If there is any distinction between the facts in this case and those involved in People ex rel. Genesee Light & Power Co. v. Sohmer (162 App. Div. 207; affd., without opinion, 212 N. Y. 598), in so far as they can have any relation to the law, the counsel has failed to make it clear to this court. The relator is concededly a corporation coming within the provisions of section 186 of the Tax Law (Consol. Laws, chap. 60; Laws of 1909, chap. 62). This statute provides that “ Every corporation, joint-stock company or association formec for supplying water or gas, or for electric or steam heating, fighting or power purposes, shall pay to the State for the privilege of exercising its corporate franchises or carrying on its business in such corporate or organized capacity in this State, an annual tax which shall be five-tenths of one per centum upon its gross earnings from all sources within this State, and three per centum upon the amount of dividends declared or paid in excess of four per centum upon the actual amount of paid-up capital employed by such corporation, joint-stock company or association. The term ‘ gross earnings ’ as used in this section means all receipts from the employment of capital without any deduction.” It is conceded that the relator had an income from the sale and distribution of electricity for the year involved in this proceeding of $115,314.46, and the Comptroller has made his assessment upon the basis of this gross earning. The relator urges that as it merely purchased this electric current from the Niagara, Lockport and Ontario Power Company at a cost of $53,807.42, which it paid for out of the sums collected from its customers, it was not using its capital in the transaction, and that the assessment should be reduced by this amount.

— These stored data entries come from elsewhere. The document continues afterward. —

(* ===== verification/ReplicaRuns.v ===== *)
(** Every run of the replica controller beside other clients of its node.  A call that is
    cut short by a crash leaves what a call leaves whose later operations all fail, so the
    calls with every outcome cover crashes too. *)
From S2P Require Import Prelude Cid Schema Core Engine Ledger Json JsonDecode Publication Replica ReplicaCodec ReplicaCorrect ReplicaSafety ReplicaSteps.

Section Runs.
Context `{MH : Multihash} `{CB : !DagCbor} `{CT : !CidText} `{CP : !CidParse} {MD : BorrowMode} {K : Type} `{PB : !Pebble K} `{PO : !PebbleOk K} {B : Type} `{BK : !Backend B} `{BO : !BackendOk B}.
Local Abbreviation W := (K * B)%type.
Implicit Types (c : Controller) (st : controllerState) (r : retainedGeneration) (w : W).

Inductive rcall : Type := RPrepare (now : Time) (g : RGeneration) | RCommit (now : Time) (g : RGeneration) | RRecover.
Definition runCall c (q : rcall) : M W (list err) :=
  match q with RPrepare now g => Prepare c now g | RCommit now g => Commit c now g | RRecover => Recover c end.
Definition rcall_ok (q : rcall) : Prop := match q with RPrepare now g | RCommit now g => gen_fits g /\ time_fits now | RRecover => True end.
(** The anchor a call may pin. *)
Definition target c (q : rcall) : option CidV := match q with RPrepare _ g => anchorOf c g | _ => None end.

(** Other clients pin and unpin as they like, but leave the reserved name alone; where
    [keepsBorrowed] holds they also leave an anchor of theirs that is the current
    generation recursively pinned. *)
Definition others c (w : W) (b : B) : Prop :=
  (forall x, pins b !! x = Some (reserved c) <-> pinsOf w !! x = Some (reserved c)) /\
  (keepsBorrowed = true -> forall k cur, ledger w = Ok k -> st_Current k = Some cur -> recursive (pinsOf w !! rt_Anchor cur) = true -> recursive (pins b !! rt_Anchor cur) = true).

Inductive reachable c : W -> Prop :=
| reach_start w : kv (fst w) !! stateKey = None -> (forall x, pinsOf w !! x <> Some (reserved c)) -> reachable c w
| reach_call w q o w' : reachable c w -> rcall_ok q -> runCall c q w = (o, w') -> reachable c w'
| reach_others w b : reachable c w -> others c w b -> reachable c (fst w, b).

(** After a call the committed generation is the old one or the pending one, promoted. *)
Lemma call_run c q k w o w' : sound c w -> ledger w = Ok k -> rcall_ok q -> runCall c q w = (o, w') ->
  changes c (target c q) (pinsOf w) (pinsOf w') /\ exists now, promotes c now k w'.
Proof.
  intros Hs Hk Hq H. destruct q as [now g|now g|]; cbn [runCall rcall_ok target] in *.
  - destruct Hq. apply (Prepare_run c now g k) in H as [[? ?] _]; try done. split; [done|]. exists now. by apply soundAt_promotes.
  - destruct Hq. apply (replicaCommit_run c now g k) in H as (? & ? & _); try done. split; [done|by exists now].
  - apply (Recover_run c k) in H as [? ?]; try done. split; [done|]. exists zeroTime. by apply soundAt_promotes.
Qed.

Lemma reachable_sound c w : reachable c w -> sound c w.
Proof.
  induction 1 as [w Hl Hp|w q o w' _ IH Hq H|w b _ IH [Ho Hc]].
  - exists (mkState None None []). unfold ledger, ledgerOf. rewrite Hl. split; [done|]. split; [|done]. split; [constructor| |done]. intros x Hx. by apply Hp in Hx.
  - pose proof IH as (k & Hk & _). eapply (call_run c q k w) in H as [_ (now & k' & ? & ? & _)]; [|done..]. by exists k'.
  - destruct IH as (k & Hk & [He Ht Hcur] & Ha). exists k. split; [done|]. split; [|done]. split; [done| |].
    + intros x Hx. apply Ht. by apply Ho.
    + intros r Hr. destruct (Hcur r Hr) as [H1 H2]. split; [intros Hkeep; apply (Hc Hkeep k r); auto|]. intros Hown. apply Ho. by apply H2.
Qed.

(** A committed generation whose anchor is not protected is not recovered. *)
Lemma Recover_refuses c k cur w : sound c w -> ledger w = Ok k -> st_Current k = Some cur -> ~ protectedBy c (pinsOf w) cur ->
  is_ok (fst (Recover c w)) = false.
Proof.
  intros Hs Hk Hc Hn. destruct (Recover c w) as [o w'] eqn:H. cbn [fst]. destruct o as [l|e]; [|done]. exfalso. unfold Recover in H.
  apply bind_run_ok in H as (st & w1 & H1 & H). apply (loadLedger_run _ _ _ _ Hs) in H1 as [Hs1 [Hl _]]. rewrite Hk in Hl. injection Hl as <-.
  apply bind_run_ok in H as (named & w2 & H2 & H). assert (Hs2 : same w1 w2).
  { unfold onKubo in H2. destruct (bk_NamedRecursivePins _ _) as [x b] eqn:E. injection H2 as _ <-. by apply bk_named_spec in E as [E _]. }
  destruct (negb _); [done|]. apply bind_run_ok in H as ([] & w3 & H3 & _). rewrite Hc in H3. apply requirePinned_run in H3 as [_ Hp].
  apply Hn. specialize (Hp eq_refl). destruct (same_trans _ _ _ Hs1 Hs2) as [_ E]. by rewrite E in Hp.
Qed.

(** C11: However calls end and whatever other clients do beside them with pins that are not
    under the reserved name, the ledger loads, its anchors are distinct, the anchor of a
    committed generation the controller owns is pinned recursively under the reserved name,
    and every pin under that name is an owned entry of the ledger, so none is ever orphaned.
    A borrowed committed generation is pinned recursively as long as the other clients leave
    its anchor pinned; where one of them has removed that pin, which is the only way to an
    unprotected committed generation, a recovery is refused. *)
Theorem replica_safe c w : reachable c w -> exists k, ledger w = Ok k /\ NoDup (anchors (stateRetained k)) /\
  (forall cur, st_Current k = Some cur -> keepsBorrowed = true \/ owned cur = true -> protectedBy c (pinsOf w) cur) /\
  (forall x, pinsOf w !! x = Some (reserved c) -> exists r, r ∈ stateRetained k /\ owned r = true /\ rt_Anchor r = x) /\
  (forall cur, st_Current k = Some cur -> ~ protectedBy c (pinsOf w) cur ->
     borrowed cur = true /\ recursive (pinsOf w !! rt_Anchor cur) = false /\ is_ok (fst (Recover c w)) = false).
Proof.
  intros Hr%reachable_sound. pose proof Hr as (k & Hk & [He Ht Hc] & _). exists k. split; [done|]. split; [by apply distinct_nodup, (ledger_distinct w)|].
  split; [intros cur Hcur; by apply guarded_protected, Hc|]. split; [exact Ht|]. intros cur Hcur Hn. specialize (Hc cur Hcur).
  assert (Ho : owned cur = false) by (destruct (owned cur) eqn:E; [|done]; by destruct Hn; apply guarded_protected; [|right]).
  split_and!; [| |by eapply Recover_refuses].
  - assert (Hin : cur ∈ stateRetained k) by (unfold stateRetained; rewrite Hcur; set_solver). rewrite Forall_forall in He.
    destruct (He cur Hin) as [[_ _ _ [Ho'|Hb] _] _]; [congruence|done].
  - destruct (recursive _) eqn:E; [|done]. destruct Hn. split; [done|]. by rewrite Ho.
Qed.

(** C12: A call, however it ends, changes a pin in two ways only: a pin under the reserved name
    that the ledger owns is removed, and never the one of the generation that is current
    afterwards; the anchor that is being prepared is pinned under that name where it was not
    pinned at all. *)
Theorem calls_touch_only_own c w q o w' : reachable c w -> rcall_ok q -> runCall c q w = (o, w') -> forall x,
  pinsOf w' !! x = pinsOf w !! x \/
  (pinsOf w !! x = Some (reserved c) /\ pinsOf w' !! x = None /\
   (exists k r, ledger w = Ok k /\ r ∈ stateRetained k /\ owned r = true /\ rt_Anchor r = x) /\
   forall k cur, ledger w' = Ok k -> st_Current k = Some cur -> rt_Anchor cur <> x) \/
  (target c q = Some x /\ pinsOf w !! x = None /\ pinsOf w' !! x = Some (reserved c)).
Proof.
  intros Hr%reachable_sound Hq H x. pose proof Hr as (k & Hk & [_ Ht _] & _). destruct (call_run c q k w o w' Hr Hk Hq H) as [Hc (now & k' & Hk' & [[_ _ Hcur] _] & Hpro)].
  destruct (Hc x) as [?|[[H1 H2]|?]]; [by left| |by right; right]. right; left. split_and!; [done..| |].
  - destruct (Ht x H1) as (r & ? & ? & ?). by exists k, r.
  - intros k2 cur E2 Ec E. rewrite Hk' in E2. injection E2 as <-. destruct (Hcur cur Ec) as [_ Hown]. rewrite E, H2 in Hown.
    destruct (Ht x H1) as (r & Hr1 & Hro & Er). pose proof (distinct_nodup _ (ledger_distinct _ _ Hk)) as Hnd.
    destruct Hpro as [Hpro|(p & Hp & Hpro)]; rewrite Ec in Hpro.
    + assert (Hin : cur ∈ stateRetained k) by (unfold stateRetained; rewrite <- Hpro; set_solver).
      rewrite (NoDup_fmap_eq rt_Anchor _ r cur Hnd Hr1 Hin) in Hro by congruence. by specialize (Hown Hro).
    + injection Hpro as ->. assert (Hin : p ∈ stateRetained k) by (unfold stateRetained; rewrite Hp; set_solver).
      rewrite (NoDup_fmap_eq rt_Anchor _ r p Hnd Hr1 Hin) in Hro by exact (eq_trans Er (eq_sym E)). by specialize (Hown Hro).
Qed.

(** ** Restart *)

Definition headKey (h : RHead) : string * Cid * Cid := (rh_Name h, rh_Root h, rh_Manifest h).
Lemma protectsAll_keys g wants : NoDup (rh_Name <$> wants) -> generationProtectsAll g wants = true -> headKey <$> wants ≡ₚ headKey <$> rg_Heads g.
Proof.
  intros Hn. unfold generationProtectsAll. intros [Hl Hin]%andb_true_iff. apply Nat.eqb_eq in Hl. apply submseteq_length_Permutation; [|by rewrite !length_fmap, Hl].
  apply NoDup_submseteq.
  - apply (NoDup_fmap_1 (fun k => fst (fst k))). by rewrite <- list_fmap_compose.
  - intros x (h & -> & Hh)%list_elem_of_fmap. rewrite forallb_forall in Hin. apply list_elem_of_In, Hin, existsb_exists in Hh as (h' & Hh' & E). apply list_elem_of_In in Hh'.
    unfold sameRoots in E. rewrite !andb_true_iff, !bool_decide_eq_true in E. destruct E as [[E1 E2] E3]. apply list_elem_of_fmap. exists h'. split; [|done]. unfold headKey. congruence.
Qed.

Lemma firstRetained_run c f l w o w' : firstRetained c f l w = (o, w') -> same w w' /\ forall g, o = Ok g -> exists r, r ∈ l /\ f r = true /\ rt_Generation r = g /\ protectedBy c (pinsOf w) r.
Proof.
  revert w. induction l as [|r l IH]; intros w; cbn [firstRetained]; [by intros [= <- <-]|]. destruct (f r) eqn:Ef.
  - intros [([] & w1 & H1 & H)|(e & H1 & ->)]%bind_run; apply requirePinned_run in H1 as [Hs Hp]; [|done]. injection H as <- <-. split; [done|]. intros g [= <-]. exists r.
    split_and!; [by left|done..|by apply Hp].
  - intros [Hs Hg]%IH. split; [done|]. intros g (r' & ? & ? & ? & ?)%Hg. exists r'. split_and!; [by right|done..].
Qed.

(** The audits and the restart checks only read. *)
Lemma checks_read_only c w head g w' :
  (forall o, Protects c head w = (o, w') -> sound c w -> same w w') /\ (forall o, AuditGeneration c g w = (o, w') -> sound c w -> same w w') /\
  (forall o, AuditCurrent c w = (o, w') -> sound c w -> same w w').
Proof.
  split_and!; intros o H Hs.
  - unfold Protects in H. apply bind_run in H as [(st & w1 & H1 & H)|(e & H1 & _)]; apply (loadLedger_run _ _ _ _ Hs) in H1 as [Hs1 _]; [|done].
    apply bind_run in H as [(x & w2 & H2 & H)|(e & H2 & _)]; apply firstRetained_run in H2 as [Hs2 _]; [injection H as _ <-|]; by eapply same_trans.
  - unfold AuditGeneration in H. unfold bind at 1, lift in H. destruct (candidate c g) as [[n [d a]]|e]; [|by injection H as _ <-].
    apply bind_run in H as [(st & w1 & H1 & H)|(e & H1 & _)]; apply (loadLedger_run _ _ _ _ Hs) in H1 as [Hs1 _]; [|done].
    apply bind_run in H as [(x & w2 & H2 & H)|(e & H2 & _)]; apply firstRetained_run in H2 as [Hs2 _]; [injection H as _ <-|]; by eapply same_trans.
  - unfold AuditCurrent in H. apply bind_run in H as [(st & w1 & H1 & H)|(e & H1 & _)]; apply (loadLedger_run _ _ _ _ Hs) in H1 as [Hs1 _]; [|done].
    destruct (st_Current st) as [cur|]; [|by injection H as _ <-]. apply bind_run_attempt in H as (x & w2 & H2 & H). apply requirePinned_run in H2 as [Hs2 _]. pose proof (same_trans _ _ _ Hs1 Hs2) as Hs3.
    destruct x as [u|e]; [by injection H as _ <-|]. apply bind_run in H as [(st' & w3 & H3 & H)|(e' & H3 & _)]; apply (loadLedger_run _ _ _ _ (sound_same _ _ _ Hs3 Hs)) in H3 as [Hs4 _]; pose proof (same_trans _ _ _ Hs3 Hs4) as Hs5; [|done].
    destruct (st_Current st') as [again|]; [|by injection H as _ <-]. case_bool_decide; [by injection H as _ <-|]. apply requirePinned_run in H as [Hs6 _]. by eapply same_trans.
Qed.

(** C35: The restart proof is exact: the generation ProtectsAll returns is one retained
    generation, current or pending, whose anchor is protected and whose heads are the given
    checkpoints, by name, root and manifest; nothing is changed. *)
Theorem resume_covered c w heads o w' : reachable c w -> NoDup (rh_Name <$> heads) -> ProtectsAll c heads w = (o, w') ->
  kv (fst w') = kv (fst w) /\ pinsOf w' = pinsOf w /\
  forall g, o = Ok g -> exists k r, ledger w = Ok k /\ (st_Current k = Some r \/ st_Pending k = Some r) /\ rt_Generation r = g /\
    headKey <$> heads ≡ₚ headKey <$> rg_Heads g /\ protectedBy c (pinsOf w) r.
Proof.
  intros Hr%reachable_sound Hn. unfold ProtectsAll. intros [(st & w1 & H1 & H)|(e & H1 & ->)]%bind_run; apply (loadLedger_run _ _ _ _ Hr) in H1 as [Hs H1]; [|by destruct Hs].
  destruct H1 as [Hl _]. apply firstRetained_run in H as [Hs' Hg]. destruct (same_trans _ _ _ Hs Hs') as [E1 E2]. split_and!; [done..|]. intros g (r & Hin & Hf & Hgen & Hp)%Hg. subst g.
  exists st, r. split_and!; [done| |done|by apply protectsAll_keys|by destruct Hs as [_ <-]]. unfold currentThenPending in Hin. rewrite elem_of_app in Hin.
  destruct Hin as [Hin|Hin]; [left; destruct (st_Current st)|right; destruct (st_Pending st)]; try (by apply elem_of_nil in Hin); by apply list_elem_of_singleton in Hin as ->.
Qed.
End Runs.

(** ** The two phases *)

(** Every other client leaves the current generation pinned. *)
Definition keeping : BorrowMode := true.

Section TwoPhase.
#[local] Existing Instance keeping.
Context `{MH : Multihash} `{CB : !DagCbor} `{CT : !CidText} `{CP : !CidParse} {K : Type} `{PB : !Pebble K} `{PO : !PebbleOk K} {B : Type} `{BK : !Backend B} `{BO : !BackendOk B}.

End TwoPhase.

(** C36: The ledger reads back: a state whose entries are in order and that is saved is the one
    that loads, and a save that fails leaves the ledger there was or the one it was given. *)
Theorem ledger_roundtrip `{MH : Multihash} `{CB : !DagCbor} `{CT : !CidText} `{CP : !CidParse} {K : Type} `{PB : !Pebble K} `{PO : !PebbleOk K} st (s : K) r s' :
  state_ok st -> saveControllerState st s = (r, s') ->
  (forall l s'', loadControllerState s' = (l, s'') -> l = Err EIO \/ (if is_ok r then l = Ok st else l = Ok st \/ l = ledgerOf (kv s))) /\
  forall key, key <> stateKey -> kv s' !! key = kv s !! key.
Proof.
  intros Hok H. apply save_run in H as [Hk H]; [|done]. split; [|done]. intros l s'' [_ [->| ->]]%load_run; [right|by left].
  destruct r as [[]|e]; cbn [is_ok]; [by destruct H|]. destruct H as [->|H]; auto.
Qed.

(** C37: The anchor names the generation: two generations that have anchors have the same one
    exactly if they are equal up to the order of heads and the fraction of the second. *)
Theorem anchor_identifies_generation `{MH : Multihash} `{CB : !DagCbor} (a b : RGeneration) da db ca cb :
  gen_fits a -> gen_fits b -> Block a = Ok (da, ca) -> Block b = Ok (db, cb) -> ca = cb <-> Equal a b = true.
Proof.
  intros Fa Fb Ba Bb. pose proof Ba as Ba'. pose proof Bb as Bb'. unfold Block in Ba', Bb'. apply rbind_ok in Ba' as (na & Na & Ha), Bb' as (nb & Nb & Hb). unfold Equal. rewrite Na, Nb, bool_decide_eq_true. split.
  - intros <-. by eapply (anchor_generation a b).
  - intros <-. rewrite Ha in Hb. by injection Hb.
Qed.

This reasoning, in view of the amendment of the statute subsequent to the decision of this court in People ex rel. *488Brooklyn Union Gas Co. v. Morgan (114 App. Div. 266), is wholly fallacious, as are the constitutional objections urged in connection with this suggestion. The rule as applied in the former effort of this relator to evade the taxation is not open to the objection of providing double taxation, nor is it open to the suggestion of an unfair discrimination. It provides a perfectly uniform rule of assessment for all corporations of the class to which the relator belongs; it compels the payment of five-tenths of one per centum upon the gross earnings as defined by the statute for the privilege of exercising the corporate franchise of doing business. There is no discrimination about it; the same rate applies to every corporation doing business of the same kind, and the relator does not pretend that it did any part of its business outside of the State of New York, nor is there any suggestion that it was not using all of its authorized and paid in capital in exercising its franchise to do business within this State. The fact that it may have had sufficient credit so that it was not called upon to pay for the current until the amount had been collected from its customers is of no possible consequence. The relator was organized for the general purposes indicated by its name. It had a definite capital which it could not change without resort to the provisions of law, and it was using that capital in carrying on its business; it was trying to, and apparently did, earn dividends or a surplus upon the entire capital stock, and it was for the privilege of doing this that the tax was imposed. The amount of its gross earnings, as defined by the statute, measured the amount of the tax, and, so long as every other corporation in a like position was called upon to pay a tax based upon the same method of computation, the relator is not in a position to urge constitutional objections.
The case is clearly controlled by the decision of this court upon the prior review (162 App. Div. 207), and the assessment should be confirmed, with costs.
Determination unanimously confirmed, with fifty dollars costs and disbursements.